Objection: Isaiah DID Refer to Actual Physical and Mental Illnesses and Distresses, but Not Necessarily to a Vicarious Bearing of Them, But to Sympathetic Bearing of the Troubles of This Life
This is another feeble attempt to prove that Matthew 8:17 does not refer to the atonement. The idea is to make Isaiah 53:4, which says that He literally bore our sicknesses and carried our pains, mean only that he put up with life’s annoyances as part of our common human lot.
I don’t doubt that He had plenty of annoyances, from temple merchandizers to religious detractors and sometimes wishy-washy disciples. The problem is that Isaiah was very specific. I assume that the objector is using the King James Version’s “hath borne our griefs and carried our sorrows” and assumed that the “griefs” must be the kind of “grief of mind” that Esau’s wives Judith and Bashemath were to Isaac and Rebekah (Genesis 26:34-35). If you only read the Bible in English, you could actually support this objection. When you get into the underlying Hebrew, it unravels. The word used for grief in Genesis 26 is the word morah, which means grief in the sense of bitterness. The word used for griefs in Isaiah 53:4 the word choliy, which means sickness. The words griefs and sorrows are literally sicknesses and pains. (See Isaiah’s Prophecy of Redemption for more about this.) They are definitely not the same thing despite both being translated as the same English word by the King James translators. If you were to claim that Jesus bore what was our common human lot based on Isaiah 53, you’d have to prove that He got sick long before the cross – an objection that has actually been made but which is disproved here.

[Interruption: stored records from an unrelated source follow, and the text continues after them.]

(** * Ecolink corridor service (src/Ecolink/app.py)

    A shallow embedding of the graph pipeline of app.py: the dataset loader
    and graph builder [load_graph], the Kruskal reducer [kruskal_mst] with
    its union-find closures [find] and [union], the name resolver
    [get_real_node_name] and the query handler [get_corridor].

    The networkx graph is modelled by the two insertion-ordered dictionaries
    networkx keeps ([_node] and [_adj]); the union-find tables [parent] and
    [rank], whose iteration order is never observed, are finite maps.
    Numeric cells of the dataset are integers. *)

From Stdlib Require Import ZArith String Ascii.
From stdpp Require Import base tactics option list relations sorting gmap strings.

Local Open Scope string_scope.
Local Open Scope list_scope.

(** ** Exceptions and results *)

Inductive exn : Type :=
| RuntimeError (msg : string)
| KeyError (key : string)
| NodeNotFound (n : string)
| RecursionError.

Inductive result (A : Type) : Type :=
| Ok (a : A)
| Raise (e : exn).
Arguments Ok {A} a.
Arguments Raise {A} e.

#[global] Instance result_ret : MRet result := fun A a => Ok a.
#[global] Instance result_bind : MBind result :=
  fun A B f m => match m with Ok a => f a | Raise e => Raise e end.

(** ** Insertion-ordered dictionaries (Python [dict] with string keys) *)

Module OrderedDict.

Definition t (V : Type) : Type := list (string * V).

Definition keys {V} (d : t V) : list string := d.*1.

Fixpoint get {V} (d : t V) (k : string) : option V :=
  match d with
  | [] => None
  | (k', v) :: d' => if decide (k' = k) then Some v else get d' k
  end.

(** [d[k] = v]: an existing key keeps its position, a new key goes last. *)
Fixpoint set {V} (d : t V) (k : string) (v : V) : t V :=
  match d with
  | [] => [(k, v)]
  | (k', v') :: d' =>
      if decide (k' = k) then (k, v) :: d' else (k', v') :: set d' k v
  end.

(** [k in d] *)
Definition mem {V} (k : string) (d : t V) : bool :=
  bool_decide (k ∈ keys d).

End OrderedDict.

Abbreviation odict := OrderedDict.t.
Abbreviation oget := OrderedDict.get.
Abbreviation oset := OrderedDict.set.
Abbreviation okeys := OrderedDict.keys.
Abbreviation omem := OrderedDict.mem.

(** ** Strings *)

(** [str.lower] on ASCII text: the letters A..Z are mapped to a..z. *)
Definition lower_ascii (c : ascii) : ascii :=
  let n := nat_of_ascii c in
  if (Nat.leb 65 n && Nat.leb n 90)%bool then ascii_of_nat (n + 32) else c.

Fixpoint lower (s : string) : string :=
  match s with
  | EmptyString => EmptyString
  | String c s' => String (lower_ascii c) (lower s')
  end.

(** ** networkx.Graph *)

Record NodeAttr : Type := mkNodeAttr {
  latitude : option Z;
  longitude : option Z;
  state : option string
}.

Record EdgeAttr : Type := mkEdgeAttr {
  Distance : Z;
  Risk : Z;
  Weight : Z
}.

Definition Edge : Type := (string * string * EdgeAttr)%type.

Record Graph : Type := mkGraph {
  g_node : odict NodeAttr;            (* G._node *)
  g_adj : odict (odict EdgeAttr)      (* G._adj  *)
}.

Module Nx.

(** [nx.Graph()] *)
Definition empty : Graph := {| g_node := []; g_adj := [] |}.

(** [G.nodes], in iteration order. *)
Definition nodes (G : Graph) : list string := okeys (g_node G).

(** [n in G] *)
Definition has_node (G : Graph) (n : string) : bool := omem n (g_node G).

(** The first half of [add_edge]: a new endpoint gets an empty adjacency
    dictionary and an empty attribute dictionary. *)
Definition touch (G : Graph) (u : string) : Graph :=
  if has_node G u then G
  else {| g_node := oset (g_node G) u (mkNodeAttr None None None);
          g_adj := oset (g_adj G) u [] |}.

(** [self._adj[u][v] = dd] *)
Definition set_adj (G : Graph) (u v : string) (dd : EdgeAttr) : Graph :=
  {| g_node := g_node G;
     g_adj := oset (g_adj G) u (oset (default [] (oget (g_adj G) u)) v dd) |}.

(** [G.add_edge(u, v, Distance=.., Risk=.., Weight=..)]. The three
    keywords overwrite whatever attribute dictionary the edge had. *)
Definition add_edge (G : Graph) (u v : string) (dd : EdgeAttr) : Graph :=
  let G := touch G u in
  let G := touch G v in
  let G := set_adj G u v dd in
  set_adj G v u dd.

(** [G[u][v]] *)
Definition get_edge (G : Graph) (u v : string) : option EdgeAttr :=
  nbrs ← oget (g_adj G) u; oget nbrs v.

(** [G.nodes[n][key] = value], as a function on the attribute record. *)
Definition set_node_attr (G : Graph) (n : string)
    (f : NodeAttr -> NodeAttr) : result Graph :=
  match oget (g_node G) n with
  | None => Raise (KeyError n)
  | Some a => Ok {| g_node := oset (g_node G) n (f a); g_adj := g_adj G |}
  end.

(** The iterator behind [G.edges(data=True)]: every adjacency entry whose
    neighbour has not been the outer node yet. *)
Fixpoint edges_from (seen : list string) (adj : odict (odict EdgeAttr))
    : list Edge :=
  match adj with
  | [] => []
  | (n, nbrs) :: rest =>
      ((fun e => (n, e.1, e.2)) <$> filter (fun e => e.1 ∉ seen) nbrs)
      ++ edges_from (n :: seen) rest
  end.

Definition edges (G : Graph) : list Edge := edges_from [] (g_adj G).

End Nx.

(** ** The dataset *)

(** One row of the data frame: its text cells and its numeric cells, each
    keyed by column label. *)
Record Row : Type := mkRow {
  text_cells : odict string;
  num_cells : odict Z
}.

(** What [pd.read_csv] does with a path. *)
Inductive csv_outcome : Type :=
| CsvFrame (rows : list Row)
| CsvFileNotFound
| CsvParserError.

(** [row[col]] *)
Definition row_text (row : Row) (col : string) : result string :=
  match oget (text_cells row) col with
  | Some v => Ok v
  | None => Raise (KeyError col)
  end.

Definition row_num (row : Row) (col : string) : result Z :=
  match oget (num_cells row) col with
  | Some v => Ok v
  | None => Raise (KeyError col)
  end.

Definition with_latitude (v : Z) (a : NodeAttr) : NodeAttr :=
  mkNodeAttr (Some v) (longitude a) (state a).
Definition with_longitude (v : Z) (a : NodeAttr) : NodeAttr :=
  mkNodeAttr (latitude a) (Some v) (state a).
Definition with_state (v : string) (a : NodeAttr) : NodeAttr :=
  mkNodeAttr (latitude a) (longitude a) (Some v).

(** The body of the [for _, row in df.iterrows()] loop. *)
Definition load_row (G : Graph) (row : Row) : result Graph :=
  src ← row_text row "Source";
  dst ← row_text row "Destination";
  dist ← row_num row "Distance (km)";
  risk ← row_num row "Risk Level";
  let weight := (dist + risk * 50)%Z in
  let G := Nx.add_edge G src dst (mkEdgeAttr dist risk weight) in
  v ← row_num row "Source_Latitude";
  G ← Nx.set_node_attr G src (with_latitude v);
  v ← row_num row "Source_Longitude";
  G ← Nx.set_node_attr G src (with_longitude v);
  v ← row_text row "Source_State";
  G ← Nx.set_node_attr G src (with_state v);
  v ← row_num row "Destination_Latitude";
  G ← Nx.set_node_attr G dst (with_latitude v);
  v ← row_num row "Destination_Longitude";
  G ← Nx.set_node_attr G dst (with_longitude v);
  v ← row_text row "Destination_State";
  Nx.set_node_attr G dst (with_state v).

Fixpoint load_rows (G : Graph) (rows : list Row) : result Graph :=
  match rows with
  | [] => Ok G
  | row :: rows' => G' ← load_row G row; load_rows G' rows'
  end.

Definition load_graph (read_csv : string -> csv_outcome) (csv_path : string)
    : result Graph :=
  match read_csv csv_path with
  | CsvFileNotFound => Raise (RuntimeError ("File not found: " +:+ csv_path))
  | CsvParserError => Raise (RuntimeError ("Error parsing CSV: " +:+ csv_path))
  | CsvFrame rows => load_rows Nx.empty rows
  end.

(** ** The MST reducer *)

(** [sorted(edges, key=lambda e: e[2]['Weight'])]: Python's sort is stable,
    so its result is the one of stable insertion. *)
Fixpoint insert_by_weight (e : Edge) (l : list Edge) : list Edge :=
  match l with
  | [] => [e]
  | e' :: l' =>
      if (Weight e.2 <=? Weight e'.2)%Z then e :: e' :: l'
      else e' :: insert_by_weight e l'
  end.

Definition sorted (l : list Edge) : list Edge := foldr insert_by_weight [] l.

(** [parent[u]], [rank[u]] *)
Definition getitem {V} (d : gmap string V) (k : string) : result V :=
  match d !! k with
  | Some v => Ok v
  | None => Raise (KeyError k)
  end.

(** The closure [find]. It mutates [parent], so it returns the new table
    with the representative. [fuel] bounds the depth of the recursion. *)
Fixpoint find (fuel : nat) (parent : gmap string string) (u : string)
    : result (gmap string string * string) :=
  match fuel with
  | O => Raise RecursionError
  | S fuel' =>
      pu ← getitem parent u;
      if decide (pu = u) then Ok (parent, pu)
      else
        '(parent, r) ← find fuel' parent pu;
        let parent := <[u := r]> parent in
        r ← getitem parent u;
        Ok (parent, r)
  end.

(** The closure [union]: new [parent], new [rank] and the returned flag. *)
Definition union (fuel : nat) (parent : gmap string string)
    (rank : gmap string nat) (u v : string)
    : result (gmap string string * gmap string nat * bool) :=
  '(parent, ru) ← find fuel parent u;
  '(parent, rv) ← find fuel parent v;
  if decide (ru = rv) then Ok (parent, rank, false)
  else
    kru ← getitem rank ru;
    krv ← getitem rank rv;
    if Nat.ltb kru krv then Ok (<[ru := rv]> parent, rank, true)
    else
      let parent := <[rv := ru]> parent in
      if Nat.eqb kru krv then Ok (parent, <[ru := kru + 1]> rank, true)
      else Ok (parent, rank, true).

(** The loop [for u, v, attr in edges]. *)
Fixpoint kruskal_loop (fuel : nat) (parent : gmap string string)
    (rank : gmap string nat) (T : Graph) (edges : list Edge)
    : result Graph :=
  match edges with
  | [] => Ok T
  | (u, v, attr) :: edges' =>
      '(parent, rank, joined) ← union fuel parent rank u v;
      let T := if joined : bool then Nx.add_edge T u v attr else T in
      kruskal_loop fuel parent rank T edges'
  end.

Definition kruskal_mst_with (fuel : nat) (G : Graph) : result Graph :=
  let parent : gmap string string :=
    list_to_map ((fun n => (n, n)) <$> Nx.nodes G) in
  let rank : gmap string nat :=
    list_to_map ((fun n => (n, O)) <$> Nx.nodes G) in
  let edges := sorted (Nx.edges G) in
  kruskal_loop fuel parent rank Nx.empty edges.

(** [find] never recurses deeper than the number of edges plus one
    ([find_enough_fuel] below), so this budget is never exhausted. *)
Definition kruskal_mst (G : Graph) : result Graph :=
  kruskal_mst_with (S (length (Nx.edges G))) G.

(** ** The name resolver *)

Section Resolver.

(** [difflib.get_close_matches(word, possibilities, n=1, cutoff=0.8)] *)
Variable get_close_matches : string -> list string -> list string.

(** The [for node in G.nodes] loop: the first node equal to the input up
    to case. *)
Definition exact_match (G : Graph) (user_input : string) : option string :=
  snd <$> list_find (fun node => lower node = user_input) (Nx.nodes G).

Definition get_real_node_name (G : Graph) (user_input : string)
    : option string :=
  let user_input := lower user_input in
  match exact_match G user_input with
  | Some node => Some node
  | None =>
      match get_close_matches user_input (lower <$> Nx.nodes G) with
      | m :: _ =>
          snd <$> list_find (fun n => lower n = m) (Nx.nodes G)
      | [] => None
      end
  end.

End Resolver.

(** ** Shortest paths on the reduced graph *)

(** [nx.shortest_path(T, source, target, weight='Weight')]. networkx is
    outside app.py; this is Dijkstra's algorithm over the adjacency
    dictionaries, keeping for every reached node the best distance found
    and the path that achieves it. Like networkx it answers [[source]]
    at once when both ends coincide, raises [NodeNotFound] for an end that
    is not in the graph and [NetworkXNoPath] for an unreachable target. *)
Module ShortestPath.

Definition tentative : Type := odict (Z * list string).

Definition is_settled (settled : list string) (n : string) : bool :=
  bool_decide (n ∈ settled).

(** The unsettled node with the least tentative distance. *)
Definition pick_min (tent : tentative) (settled : list string)
    : option (string * Z * list string) :=
  fold_left
    (fun best '(n, (d, p)) =>
       if is_settled settled n then best
       else match best with
            | None => Some (n, d, p)
            | Some (_, d', _) => if (d <? d')%Z then Some (n, d, p) else best
            end)
    tent None.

Once you get into the Hebrew, there is another fatal flaw with this objection. The word borne in Isaiah 53:4 is the word nasa. This word is used all over the Bible and has the sense of “take” or “carry away” – a usual translation is “lift up.” Just as NASA rockets lift up payloads that are carried away from the earth, nasa implies a lifting up, a carrying away, not just a co-suffering of something. (Before someone comes up with a new objection, I am not suggesting that the Jews derived the Hebrew word nasa from the National Aeronautics and Space Administration – that’s just a cute way to remember what it means.) So this does not mean merely that Jesus HAD sicknesses; it means that He TOOK AWAY sicknesses – OUR sicknesses – by BEARING them Himself!
If you doubt that, check out Isaiah 53:12, where Jesus bare (nasa) the sin of many. Can any rational Christian deny that the word there means that He took our sins to redeem us from them? He most certainly was not just sympathetically bearing our sins so that He could have sin troubles like the rest of us! No reasonable logic could assume that the same word in Isaiah 53:4 means something other than what it means in Isaiah 53:12!